Fig. 1 shows a moving rocket. At time $t+\Delta t$ , the mass $\Delta m$ leaves the rocket in opposite direction. As a result, the rocket is being propelled away with an increased speed.

Let

$m(\square), m_{\square}$ – the mass of rocket at time ${\square}$

$\vec{v}_{\square}$ – the velocity of rocket at time $\square$

$v(\square), v_{\square}$ – the magnitude of $\vec{v}_{\square}$

$\vec{v}^*_{t+\Delta t}$ – the velocity of ejected mass $\Delta m$ at $t + \Delta t$

$v^*_{t+\Delta t}$ – the magnitude of $\vec{v}^*_{t+\Delta t}$

$u$ – the magnitude of $\Delta m$ ‘s velocity relative to the rocket when it is ejected. It is time invariant.

From Fig. 1, we have

$\Delta m = m_t - m_{t + \Delta t}$ ,

$\vec{v}_t = v_{t}$ ,

$\vec{v}_{t + \Delta t} = v_{t + \Delta t}$

and most notably, the relationship between $v^*_{t+\Delta t}, v_{t+\Delta t}$ and $u$ (see “A Thought Experiment on Velocities”):

$v^*_{t+\Delta t} = u - v_{t + \Delta t}$ .

It follows that

$\vec{v}^*_{t+\Delta t} = -v^*_{t+\Delta t} = v_{t + \Delta t} - u$ ,

momentum at time $t$ : $\vec{p}(t) = m_t \vec{v}_t = m_t v_t$

and,

momentum at time $t+\Delta t$ : $\vec{p}(t+\Delta t) = m_{t+\Delta t}\vec{v}_{t+\Delta t} + {\Delta m} \vec{v}^*_{t+\Delta t}=m_{t+\Delta t}\vec{v}_{t+\Delta t} + (m_t - m_{t+\Delta t}) \vec{v}^*_{t+\Delta t}$ $= m_{t+\Delta t}v_{t+\Delta t} + (m_t - m_{t+\Delta t})(v_{t+\Delta t}-u)$ .

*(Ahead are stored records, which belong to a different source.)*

Lemma write_all_run vs ino idx d addrs l : forall (g : gateway) m results,
  let req := mkWriteRequest ino (Some idx) d (crc32 d) in
  NoDup l -> (idx < 2 ^ 64)%N -> (N.of_nat (length d) <= max_alloc)%N ->
  sv_holds (servers g) vs m -> clean d m ->
  (forall i, i ∈ l -> exists a, addrs !! i = Some a /\ takes (servers g) m a d) ->
  exists results' w' m', write_all (client_of <$> addrs) req l results None g =
      (Ok (results', None), with_servers w' g) /\
    sv_holds w' vs m' /\ grown m m' /\
    (forall i, i ∉ l -> results' !! i = results !! i) /\
    (forall i a, i ∈ l -> addrs !! i = Some a ->
       has_block m' a d /\ exists res, results' !! i = Some res /\ answered vs ino idx d a res).
Proof.
  induction l as [|i l IH]; intros g m results req Hnd Hidx Hlen Hw Hc Hl.
  - exists results, (servers g), m. split_and!; [by destruct g | done | apply grown_refl | done | set_solver].
  - apply NoDup_cons in Hnd as [Hi Hnd]. destruct (Hl i) as (a & Ha & [bs Hbs] & Hroom); [set_solver|].
    assert (Hroom' : sv_room (servers g) a \/ is_Some (bs !! digest d)).
    { destruct Hroom as [?|(bs' & Hbs' & Hd)]; [by left|]. right. rewrite Hbs in Hbs'. injection Hbs' as ->. eauto. }
    cbn [write_all]. rewrite list_lookup_fmap, Ha. cbn [fmap option_fmap option_map].
    destruct (sv_write _ _ _ _ _ req idx Hw Hbs Hroom' eq_refl eq_refl Hidx Hlen)
      as (res & w1 & Hrun & Hw1 & Hroom1 & Hans). cbn [req_BlockData req_Ino req] in *.
    unfold gw_try, client_call, on_servers, client_of. cbn [connected client_addr]. rewrite Hrun.
    destruct (IH (with_servers w1 g) (put_at a d m) (<[i := res]> results)) as
      (results' & w' & m' & E & Hw' & Hg' & Hout & Hin); [done..|by apply put_at_clean| |].
    { intros j Hj. destruct (Hl j) as (b & Hb & Hmb & Hrb); [set_solver|]. exists b. split; [done|]. split.
      - eapply grown_is_Some; [apply put_at_grown|done].
      - destruct (decide (b = a)) as [->|Hne]; [right; by apply put_at_has|].
        destruct Hrb as [Hrb|Hrb]; [left; apply Hroom1; [by left | done]|right].
        eapply grown_has; [apply put_at_grown | done]. }
    unfold client_of in E. exists results', w', m'. split_and!; [exact E | done | | |].
    + eapply grown_trans; [apply put_at_grown | done].
    + intros j Hj. rewrite Hout by set_solver. rewrite lookup_insert_ne by set_solver. done.
    + intros j b Hj Hb. apply elem_of_cons in Hj as [->|Hj]; [|by apply Hin].
      rewrite Ha in Hb. injection Hb as <-. split.
      * eapply grown_has; [done|]. apply put_at_has; [done | eauto].
      * exists res. rewrite Hout by done. by rewrite lookup_insert_eq.
Qed.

Consequently, change of momentum in $\Delta t$ is $\vec{p}(t+\Delta t)- \vec{p}(t) = m_t (v_{t + \Delta t} - v_t) + u (m_{t + \Delta t} - m_t)$ .

Apply Newton’s second law of motion to the whole system,

$\vec{F}= {d \over dt} \vec{p}(t)$

$= \lim\limits_{\Delta t \rightarrow 0} {{\vec{p}(t+\Delta t) - \vec{p}(t)} \over \Delta t}$

$= \lim\limits_{\Delta t \rightarrow 0} { {m_t (v_{t + \Delta t} - v_t) + u (m_{t + \Delta t} - m_t)} \over {\Delta t} }$

$= \lim\limits_{\Delta t \rightarrow 0} {m_t {{v_{t + \Delta t} - v_t} \over {\Delta t}} + {u {{m_{t + \Delta t} - m_t} \over {\Delta t}}}}$

$= m_t \lim\limits_{\Delta t \rightarrow 0}{(v_{t+\Delta t} - v_t) \over {\Delta t}} + u \lim\limits_{\Delta t \rightarrow 0}{(m_{t +\Delta t} - m_t) \over \Delta t}$

That is,

$\vec{F} = m(t) {d \over dt} v(t) + u {d \over dt} m(t)$

where $\vec{F}$ is the sum of external forces acting on the system.

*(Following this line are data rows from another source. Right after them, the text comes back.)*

Lemma MountVolume_live late cfg id now req q (n : Node) (s ms : BadgerStore B) ems bs :
  live cfg n s ms ems bs -> fresh_volume cfg s id now req q -> sees ms !! volume_key id = None ->
  mr_Type req = 1 -> mr_Quota req = Some q -> plain_path (mr_Prefix req) ->
  exists n' s' ms', MountVolume range_hash disk blank late cfg id now req ((Obj n s, ms) : state) = (Ok (ID n), (Obj n' s', ms')) /\
    live cfg n' s' ms' (no_blocks id ems) bs /\ ID n' = ID n /\
    (forall i, is_Some (candidates n' !! i) <-> i = id \/ is_Some (candidates n !! i)) /\
    sees s' !! query_FormatKey (fs_query (mr_Prefix req) 0) = Some (query_blob (fs_query (mr_Prefix req) id)).
Proof.
  intros [Hinv Hme Hcf Ht (nm & am & pm & Hreg) Hadd] Hfv Hid Hty Hq Hp. pose proof Hreg as [Hn Hv Ha [node Hnode] Hmine Hserve].
  destruct (GetQuery_run (mr_Prefix req) n s ms Hp) as (s1 & Hget & Hs1). rewrite (fv_query _ _ _ _ _ _ Hfv) in Hget.
  set (vr := mount_request (ID n) req q). set (c := mount_config cfg id now req q).
  destruct (CreatePhysicalVolume_any ms nm am pm id now vr node Ht Hn Hv Hnode) as (ms' & Hcreate & Ht' & Hn' & Hv').
  pose proof (fresh_opens _ _ _ _ _ _ Hfv) as Ho. rewrite <- Hs1 in Ho.
  destruct (StartVolume_run late c (disk (mr_Prefix req)) n s1 ms' ∅ _ eq_refl Ho) as (v & s' & Hstart & Hs' & Hvi & Evid & Hst & Hse & Hsl).
  cbn [c mount_config vc_Id] in Evid, Hst. rewrite Hs1 in Hs'.
  assert (Hpm : pm !! id = None) by (rewrite (hv_lookup _ _ Hv) in Hid; by apply fmap_None in Hid).
  assert (Hnew : candidates n !! id = None).
  { apply eq_None_not_Some. intros Hx. apply Hmine in Hx as (p & Hp' & _). congruence. }
  assert (Hdom : forall i, is_Some (candidates (plus_volume late v n) !! i) <-> i = id \/ is_Some (candidates n !! i)).
  { intros i. cbn [plus_volume candidates with_volStats with_candidates]. rewrite Evid, lookup_insert.
    case_decide; [split; eauto|]. split; [eauto|]. intros [?|?]; [congruence|done]. }
  exists (plus_volume late v n), s', ms'. split_and!; [| |done|done|].
  - unfold MountVolume, parse_engine. rewrite Hty. change (ParseEngineType _) with (@inl _ error EngineTypeFS).
    unfold bind at 1. cbn [ret]. erewrite bind_ok by (eapply tried_fails, Hget). unfold bind at 1, the_node, gets. cbn [fst self].
    rewrite Hq. unfold bind at 1. cbn [deref ret]. erewrite bind_ok.
    2:{ unfold ObtionVolumeId, bind at 1, the_node, gets. cbn [fst self]. unfold bind at 1. cbn [deref ret].
        erewrite bind_ok by (by rewrite (on_meta_run _ _ _ _ _ Hcreate)). reflexivity. }
    by rewrite (bind_ok _ _ _ _ _ Hstart).
  - assert (Hfr : forall k, ~ cfg_key k -> sees s' !! k = sees s !! k) by (intros k Hk; rewrite Hs'; by apply with_config_other).
    split; [| | | done | | done].
    + rewrite <- Evid. apply (node_inv_plus late n (sees s)); [done | by rewrite Evid | done | congruence | done |].
      intros i k Hk. apply Hfr. intros Hck. eapply cfg_key_not_owned; [done|]. by left.
    + change (metas (plus_volume late v n)) with (metas n). eapply hm_frame; [|exact Hme]. intros k Hk. apply Hfr.
      apply has_prefix_spec in Hk as [r ->]. by intros [Hc|Hc].
    + rewrite Hs'. apply holds_cfgs_put; [|eapply holds_cfgs_mono; [|exact Hcf]].
      * apply elem_of_dom, Hdom. by left.
      * intros i Hi. apply elem_of_dom, Hdom. right. by apply elem_of_dom.
    + exists (<[ID n := with_volume node (requested id now vr)]> nm), am, (<[id := requested id now vr]> pm). split; try done.
      * change (ID (plus_volume late v n)) with (ID n). rewrite lookup_insert_eq. eauto.
      * intros i. rewrite Hdom, Hmine. change (ID (plus_volume late v n)) with (ID n). split.
        -- intros [->|(p & Hp' & ?)]; [eexists; by rewrite lookup_insert_eq|]. exists p. rewrite lookup_insert_ne by congruence. done.
        -- intros (p & Hp' & ?). apply lookup_insert_Some in Hp' as [[<- _]|[_ Hp']]; [by left | right; eauto].
      * intros i w p. cbn [plus_volume candidates with_volStats with_candidates]. rewrite Evid, lookup_insert. case_decide as E.
        -- intros [= <-]. subst i. rewrite lookup_insert_eq. intros [= <-]. rewrite Hsl. unfold vr. rewrite slots_of_requested.
           split_and!; [done | done | apply (fv_lru _ _ _ _ _ _ Hfv)].
        -- intros Hw. rewrite lookup_insert_ne by congruence. by apply Hserve.
  - rewrite Hs'. unfold with_config. rewrite lookup_map_upd. cbn [fst snd]. by rewrite decide_True.
Qed.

To get an overall picture of the rocket flight, we will neglect all external forces.

Without any external force, $\vec{F} = 0$ . Therefore

$0 = m(t) {d \over dt} v(t) + u {d \over dt} m(t)$

i.e.,

${d \over dt} v(t) = -{u \over m(t)} {d \over dt} m(t)\quad\quad\quad(1)$

That fact that $u, m(t)$ in (1) are positive quantities shows as the rocket loses mass ( ${d \over dt} m(t) < 0$ ), its velocity increases ( ${d \over dt} v(t) > 0$ )

Integrate (1) with respect to $t$ ,

$\int {d \over dt} v(t)\;dt = -u \int {1 \over m(t)} {d \over dt} m(t)\;dt$

gives

$v(t) = -u \log(m(t)) + c$

where $c$ is the constant of integration.

At $t = 0, v(0)=0, m(0) = m_1 + P$ where $m_1$ is the initial rocket mass (liquid or solid fuel + casing and instruments, exclude payload) and $P$ the payload.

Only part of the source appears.